Devin langsung geram dan menyentuh pipinya yang tadi ditampar oleh Sasa. Ia murka dan langsung mencekik Sasa karena sudah berani memukulnya dengan lancang.
"Paaaak, sakiiiit!!" Sasa menahan cekalan tangan Devin agar tidak semakin keras, namun ia kalah karena tenaga mereka yang tidak sepantang.
"Beraninya pelacur sepertimu memukulku. Kau benar-benar tidak pantas hidup Sasa. Ini peringatanku, jika kau berani mendekati Kak Darrel, aku tidak segan-segan membuat keluargamu bangkrut. Camkan itu!"
Devin menghempaskan cekalan tangannya pada leher Sasa, membuat wanita itu terbatuk-batuk. Ia membuka pintu kemudian membantingnya dengan kasar, membuat Sasa memegangi dadanya karena terkejut.

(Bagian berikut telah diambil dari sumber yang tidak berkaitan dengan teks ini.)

(* ===== verification/TableBuilder.v ===== *)
(** * TableBuilder.v: the writing half of [table/table.rs], and [table/table_footer.rs].

    The footer, the [Compressor] trait, the in-memory [TableBuilder] and the streaming
    [TableFileBuilder], whose methods act on the builder and on the file system state at
    once.  On an error the builder keeps what it had done, as the code does. *)
From S2P Require Import Prelude Status Coding Crc32c Comparator Filter FilterBlock Block Env.

Definition DEFAULT_BLOCK_SIZE : Z := 4096.
Definition DEFAULT_BLOCK_RESTART_INTERVAL : Z := 16.
Definition BLOCK_TRAILER_SIZE : Z := 5.

(** ** [TableFooter] *)

Module TableFooter.
Definition ENCODED_LENGTH : Z := 48.
Definition MAGIC : Z := 15800726617472432983.
Record t := mk { metaindex : BlockHandle.t; index : BlockHandle.t }.
Definition encode (f : t) (dst : bytes) : bytes :=
  let start := len dst in
  let dst := BlockHandle.encode (metaindex f) dst in
  let dst := BlockHandle.encode (index f) dst in
  let dst := if len dst - start <? 40
             then dst ++ replicate (Z.to_nat (start + 40 - len dst)) (as_u8 0) else dst in
  put_fixed64 dst MAGIC.
Definition decode_from : reader t := fun input =>
  if len input <? ENCODED_LENGTH then (Fail (Stat.corruption "TableFooter: truncated input"), input) else
  match (magic_bytes ← slice input (ENCODED_LENGTH - 8) ENCODED_LENGTH; decode_fixed64 magic_bytes) with
  | Ret magic =>
      if negb (magic =? MAGIC) then (Fail (Stat.corruption "TableFooter: bad magic number"), input) else
      match (metaindex ← BlockHandle.decode_from; index ← BlockHandle.decode_from; mret (mk metaindex index))
              (ztake (ENCODED_LENGTH - 8) input) with
      | (Ret f, _) => (Ret f, zdrop ENCODED_LENGTH input)
      | (o, _) => (o, input)
      end
  | Fail s => (Fail s, input)
  | Panic => (Panic, input)
  end.
End TableFooter.

(** ** [Compressor] *)

Class Compressor (Co : Type) := {
  comp_kind : Co -> Z;
  compress : Co -> bytes -> option bytes;
  decompress : Co -> bytes -> outcome bytes;
}.
(** What the trait's documentation asks: kind bytes above zero, and decompression undoes
    compression. *)
Class CompressorLaws {Co} `{Compressor Co} (c : Co) : Prop := {
  comp_kind_law : 0 < comp_kind c < 256;
  decompress_law x y : compress c x = Some y -> decompress c y = Ret x;
}.

(** The checksum of a stored block: its bytes and the kind byte. *)
Definition block_crc (body : bytes) (kind : Z) : Z := extend (Crc32c.value body) [as_u8 kind].

(** ** [TableBuilder] *)

Module TableBuilder.
Section TableBuilder.
Context {C : Type} `{Comparator C}.

Record t := mk {
  comparator : C;
  block_size : Z;
  sink : bytes;
  data_block : BlockBuilder.t C;
  index_block : BlockBuilder.t C;
  last_key : bytes;
  num_entries : Z;
  closed : bool;
  pending_index_entry : bool;
  pending_handle : BlockHandle.t;
}.

Definition new (c : C) (block_size restart_interval : Z) : outcome t :=
  _ ← assert (1 <=? restart_interval);
  data_block ← BlockBuilder.new c restart_interval;
  index_block ← BlockBuilder.new c 1;
  Ret (mk c block_size [] data_block index_block [] 0 false false (BlockHandle.mk 0 0)).
Definition with_defaults (c : C) : outcome t := new c DEFAULT_BLOCK_SIZE DEFAULT_BLOCK_RESTART_INTERVAL.
Definition file_size (b : t) : Z := len (sink b).

Definition write_block (sink block_data : bytes) : BlockHandle.t * bytes :=
  let kind := BlockTrailer.KIND_NO_COMPRESSION in
  let crc := block_crc block_data kind in
  let offset := len sink in
  (BlockHandle.mk offset (len block_data), BlockTrailer.encode (BlockTrailer.mk kind crc) (sink ++ block_data)).

Definition flush (b : t) : outcome t :=
  _ ← assert (negb (closed b));
  if BlockBuilder.empty (data_block b) then Ret b else
  _ ← assert (negb (pending_index_entry b));
  let '(_, block_bytes) := BlockBuilder.finish (data_block b) in
  let '(handle, out) := write_block (sink b) block_bytes in
  Ret (mk (comparator b) (block_size b) out (BlockBuilder.reset (data_block b)) (index_block b) (last_key b)
          (num_entries b) (closed b) true handle).

(** [if self.pending_index_entry {..}]: the index entry under the key [last_key] has been
    turned into. *)
Definition add_index (b : t) (last_key : bytes) : outcome t :=
  index ← BlockBuilder.add (index_block b) last_key (BlockHandle.encode (pending_handle b) []);
  Ret (mk (comparator b) (block_size b) (sink b) (data_block b) index last_key
          (num_entries b) (closed b) false (pending_handle b)).

Definition add (b : t) (key value : bytes) : outcome t :=
  _ ← assert (negb (closed b));
  ordered ← (if 0 <? num_entries b then o ← compare (comparator b) key (last_key b); Ret (is_gt o) else Ret true);
  _ ← assert ordered;
  b ← (if pending_index_entry b then
         _ ← assert (BlockBuilder.empty (data_block b));
         sep ← find_shortest_separator (comparator b) (last_key b) key;
         add_index b sep
       else Ret b);
  data ← BlockBuilder.add (data_block b) key value;
  let b := mk (comparator b) (block_size b) (sink b) data (index_block b) key
              (num_entries b + 1) (closed b) (pending_index_entry b) (pending_handle b) in
  if block_size b <=? BlockBuilder.current_size_estimate data then flush b else Ret b.

Definition finish (b : t) : outcome t :=
  _ ← assert (negb (closed b));
  b ← flush b;
  meta ← BlockBuilder.new (comparator b) 1;
  let '(_, meta_bytes) := BlockBuilder.finish meta in
  let '(meta_handle, out) := write_block (sink b) meta_bytes in
  let b := mk (comparator b) (block_size b) out (data_block b) (index_block b) (last_key b)
              (num_entries b) (closed b) (pending_index_entry b) (pending_handle b) in
  b ← (if pending_index_entry b then succ ← find_short_successor (comparator b) (last_key b); add_index b succ else Ret b);
  let '(index, index_bytes) := BlockBuilder.finish (index_block b) in
  let '(index_handle, out) := write_block (sink b) index_bytes in
  Ret (mk (comparator b) (block_size b) (TableFooter.encode (TableFooter.mk meta_handle index_handle) out)
          (data_block b) index (last_key b) (num_entries b) true (pending_index_entry b) (pending_handle b)).

Definition contents (b : t) : outcome bytes := _ ← assert (closed b); Ret (sink b).
End TableBuilder.
Arguments t : clear implicits.
End TableBuilder.

(** ** [TableFileBuilder] *)

Module TableFileBuilder.
Section TableFileBuilder.
Context {W C P Co : Type} `{Env W} `{Comparator C} `{FilterPolicy P} `{Compressor Co}.

Record t := mk {
  comparator : C;
  block_size : Z;
  file : Writable;
  offset : Z;
  data_block : BlockBuilder.t C;
  index_block : BlockBuilder.t C;
  last_key : bytes;
  num_entries : Z;
  closed : bool;
  pending_index_entry : bool;
  pending_handle : BlockHandle.t;
  filter_block : option (FilterBlockBuilder.t (InternalFilterPolicy P));
  filter_policy_name : option string;
  compressor : option Co;
}.

(** Field updates. *)
Definition set_offset (o : Z) (b : t) : t :=
  mk (comparator b) (block_size b) (file b) o (data_block b) (index_block b) (last_key b) (num_entries b) (closed b)
     (pending_index_entry b) (pending_handle b) (filter_block b) (filter_policy_name b) (compressor b).
Definition set_data (d : BlockBuilder.t C) (b : t) : t :=
  mk (comparator b) (block_size b) (file b) (offset b) d (index_block b) (last_key b) (num_entries b) (closed b)
     (pending_index_entry b) (pending_handle b) (filter_block b) (filter_policy_name b) (compressor b).
Definition set_index (i : BlockBuilder.t C) (b : t) : t :=
  mk (comparator b) (block_size b) (file b) (offset b) (data_block b) i (last_key b) (num_entries b) (closed b)
     (pending_index_entry b) (pending_handle b) (filter_block b) (filter_policy_name b) (compressor b).
Definition set_last_key (k : bytes) (b : t) : t :=
  mk (comparator b) (block_size b) (file b) (offset b) (data_block b) (index_block b) k (num_entries b) (closed b)
     (pending_index_entry b) (pending_handle b) (filter_block b) (filter_policy_name b) (compressor b).
Definition set_num (n : Z) (b : t) : t :=
  mk (comparator b) (block_size b) (file b) (offset b) (data_block b) (index_block b) (last_key b) n (closed b)
     (pending_index_entry b) (pending_handle b) (filter_block b) (filter_policy_name b) (compressor b).
Definition set_closed (c : bool) (b : t) : t :=
  mk (comparator b) (block_size b) (file b) (offset b) (data_block b) (index_block b) (last_key b) (num_entries b) c
     (pending_index_entry b) (pending_handle b) (filter_block b) (filter_policy_name b) (compressor b).
Definition set_pending (p : bool) (b : t) : t :=
  mk (comparator b) (block_size b) (file b) (offset b) (data_block b) (index_block b) (last_key b) (num_entries b) (closed b)
     p (pending_handle b) (filter_block b) (filter_policy_name b) (compressor b).
Definition set_handle (h : BlockHandle.t) (b : t) : t :=
  mk (comparator b) (block_size b) (file b) (offset b) (data_block b) (index_block b) (last_key b) (num_entries b) (closed b)
     (pending_index_entry b) h (filter_block b) (filter_policy_name b) (compressor b).
Definition set_filter (f : option (FilterBlockBuilder.t (InternalFilterPolicy P))) (b : t) : t :=
  mk (comparator b) (block_size b) (file b) (offset b) (data_block b) (index_block b) (last_key b) (num_entries b) (closed b)
     (pending_index_entry b) (pending_handle b) f (filter_policy_name b) (compressor b).
Definition set_file (f : Writable) (b : t) : t :=
  mk (comparator b) (block_size b) f (offset b) (data_block b) (index_block b) (last_key b) (num_entries b) (closed b)
     (pending_index_entry b) (pending_handle b) (filter_block b) (filter_policy_name b) (compressor b).

Definition with_options (c : C) (block_size restart_interval : Z) (file : Writable) (filter_policy : option P)
    (compressor : option Co) : outcome t :=
  _ ← assert (1 <=? restart_interval);
  '(filter_block, name) ← match filter_policy with
    | Some policy =>
        fb ← FilterBlockBuilder.start_block (FilterBlockBuilder.new (mk_internal_filter policy)) 0;
        Ret (Some fb, Some (filter_name policy))
    | None => Ret (None, None)
    end;
  data_block ← BlockBuilder.new c restart_interval;
  index_block ← BlockBuilder.new c 1;
  Ret (mk c block_size file 0 data_block index_block [] 0 false false (BlockHandle.mk 0 0) filter_block name compressor).
Definition with_filter c block_size restart_interval file filter_policy : outcome t :=
  with_options c block_size restart_interval file filter_policy None.
Definition new c block_size restart_interval file : outcome t := with_filter c block_size restart_interval file None.
Definition with_defaults c file : outcome t := new c DEFAULT_BLOCK_SIZE DEFAULT_BLOCK_RESTART_INTERVAL file.
Definition with_defaults_and_filter c file filter_policy : outcome t :=
  with_filter c DEFAULT_BLOCK_SIZE DEFAULT_BLOCK_RESTART_INTERVAL file filter_policy.
Definition with_defaults_filter_and_compressor c file filter_policy compressor : outcome t :=
  with_options c DEFAULT_BLOCK_SIZE DEFAULT_BLOCK_RESTART_INTERVAL file filter_policy compressor.
Definition file_size (b : t) : Z := offset b.

(** The builder and the file system. *)
Abbreviation S := (t * W)%type (only parsing).
Definition modify (f : t -> t) : action S unit := fun s => (Ret tt, (f s.1, s.2)).
Definition gets {A} (f : t -> A) : action S A := fun s => (Ret (f s.1), s).
Definition on_fs {A} (m : action W A) : action S A := fun s => let '(r, w) := m s.2 in (r, (s.1, w)).

Definition compress_block (c : option Co) (block_data : bytes) : Z * bytes :=
  match c with
  | Some c => match compress c block_data with
              | Some bs => (comp_kind c, bs)
              | None => (BlockTrailer.KIND_NO_COMPRESSION, block_data)
              end
  | None => (BlockTrailer.KIND_NO_COMPRESSION, block_data)
  end.

Definition write_block (block_data : bytes) : action S BlockHandle.t :=
  b ← gets id;
  let '(kind, body) := compress_block (compressor b) block_data in
  let offset := offset b in
  let encoded := BlockTrailer.encode (BlockTrailer.mk kind (block_crc body kind)) body in
  _ ← on_fs (w_append (file b) encoded);
  _ ← modify (set_offset (as_u64 (offset + len encoded)));
  mret (BlockHandle.mk offset (len body)).

Definition flush : action S unit :=
  b ← gets id;
  _ ← lift (assert (negb (closed b)));
  if BlockBuilder.empty (data_block b) then mret tt else
  _ ← lift (assert (negb (pending_index_entry b)));
  let '(data, block_bytes) := BlockBuilder.finish (data_block b) in
  _ ← modify (set_data data);
  handle ← write_block block_bytes;
  _ ← modify (set_data (BlockBuilder.reset data));
  _ ← modify (set_handle handle);
  _ ← modify (set_pending true);
  b ← gets id;
  match filter_block b with
  | Some fb => fb ← lift (FilterBlockBuilder.start_block fb (offset b)); modify (set_filter (Some fb))
  | None => mret tt
  end.

(** The pending index entry, under the key [last_key] has been turned into. *)
Definition add_index (last_key : bytes) : action S unit :=
  _ ← modify (set_last_key last_key);
  b ← gets id;
  index ← lift (BlockBuilder.add (index_block b) last_key (BlockHandle.encode (pending_handle b) []));
  _ ← modify (set_index index);
  modify (set_pending false).

Definition add (key value : bytes) : action S unit :=
  b ← gets id;
  _ ← lift (assert (negb (closed b)));
  ordered ← lift (if 0 <? num_entries b then o ← compare (comparator b) key (last_key b); Ret (is_gt o) else Ret true);
  _ ← lift (assert ordered);
  _ ← (if pending_index_entry b then
         _ ← lift (assert (BlockBuilder.empty (data_block b)));
         sep ← lift (find_shortest_separator (comparator b) (last_key b) key);
         add_index sep
       else mret tt);
  _ ← modify (fun b => set_filter ((fun fb => FilterBlockBuilder.add_key fb key) <$> filter_block b) b);
  _ ← modify (set_last_key key);
  _ ← modify (fun b => set_num (as_u64 (num_entries b + 1)) b);
  data ← lift (BlockBuilder.add (data_block b) key value);
  _ ← modify (set_data data);
  if block_size b <=? BlockBuilder.current_size_estimate data then flush else mret tt.

(** [format!("filter.{name}")] *)
Definition filter_key (name : string) : bytes := list_byte_of_string ("filter." +:+ name).

Definition finish : action S unit :=
  b ← gets id;
  _ ← lift (assert (negb (closed b)));
  _ ← flush;
  b ← gets id;
  filter_block_handle ← match filter_block b with
    | Some fb =>
        '(fb, bs) ← lift (FilterBlockBuilder.finish fb);
        _ ← modify (set_filter (Some fb));
        handle ← write_block bs;
        mret (Some handle)
    | None => mret None
    end;
  meta ← lift (BlockBuilder.new (comparator b) 1);
  meta ← match filter_block_handle, filter_policy_name b with
    | Some handle, Some name => lift (BlockBuilder.add meta (filter_key name) (BlockHandle.encode handle []))
    | _, _ => mret meta
    end;
  metaindex_handle ← write_block (BlockBuilder.finish meta).2;
  b ← gets id;
  _ ← (if pending_index_entry b then
         succ ← lift (find_short_successor (comparator b) (last_key b));
         add_index succ
       else mret tt);
  b ← gets id;
  let '(index, index_bytes) := BlockBuilder.finish (index_block b) in
  _ ← modify (set_index index);
  index_handle ← write_block index_bytes;
  let footer_bytes := TableFooter.encode (TableFooter.mk metaindex_handle index_handle) [] in
  b ← gets id;
  _ ← on_fs (w_append (file b) footer_bytes);
  _ ← modify (fun b => set_offset (as_u64 (offset b + len footer_bytes)) b);
  _ ← on_fs (w_flush (file b));
  modify (set_closed true).

Definition sync : action S unit :=
  b ← gets id; _ ← lift (assert (closed b)); on_fs (w_sync (file b)).
Definition close : action S unit :=
  b ← gets id; f ← on_fs (w_close (file b)); modify (set_file f).

(** Building a whole table: [add] for every entry, then [finish]. *)
Fixpoint add_all (es : list (bytes * bytes)) : action S unit :=
  match es with
  | [] => mret tt
  | (k, v) :: es => _ ← add k v; add_all es
  end.
End TableFileBuilder.
Arguments t W C P Co {_}.
End TableFileBuilder.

Sepeninggal Devin, Sasa menghapus air mata yang mengalir di pipinya. Ia segera menormalkan napasnya kemudian keluar dari ruangan itu. Ia sudah di tunggu oleh kedua orang tuanya di parkiran. Masalah ini akan ia pikirkan besok saja. Sekarang sudah tidak ada waktu dan Sasa tidak mau kedua orang tuanya curiga karena dirinya sudah pamit terlalu lama.
**
"Pa, Ma, ini serius? Astagaaaaa, Kakek itu kenapa sih?"
Zelin yang sedang sarapan bersama kedua orang tuanya terkejut saat papanya mengatakan bahwa kakek berencana menjodohkannya dengan Profesor Devin. Jaman sekarang bisa-bisanya kakeknya masih punya pemikiran seperti itu. Ayolah, Zelin bukan Siti Nurbaya yang harus di jodohkan. Jika Zafran tidak berangkat ke kantor lebih pagi, ia pasti akan ditertawakan habis-habisan oleh kakaknya itu.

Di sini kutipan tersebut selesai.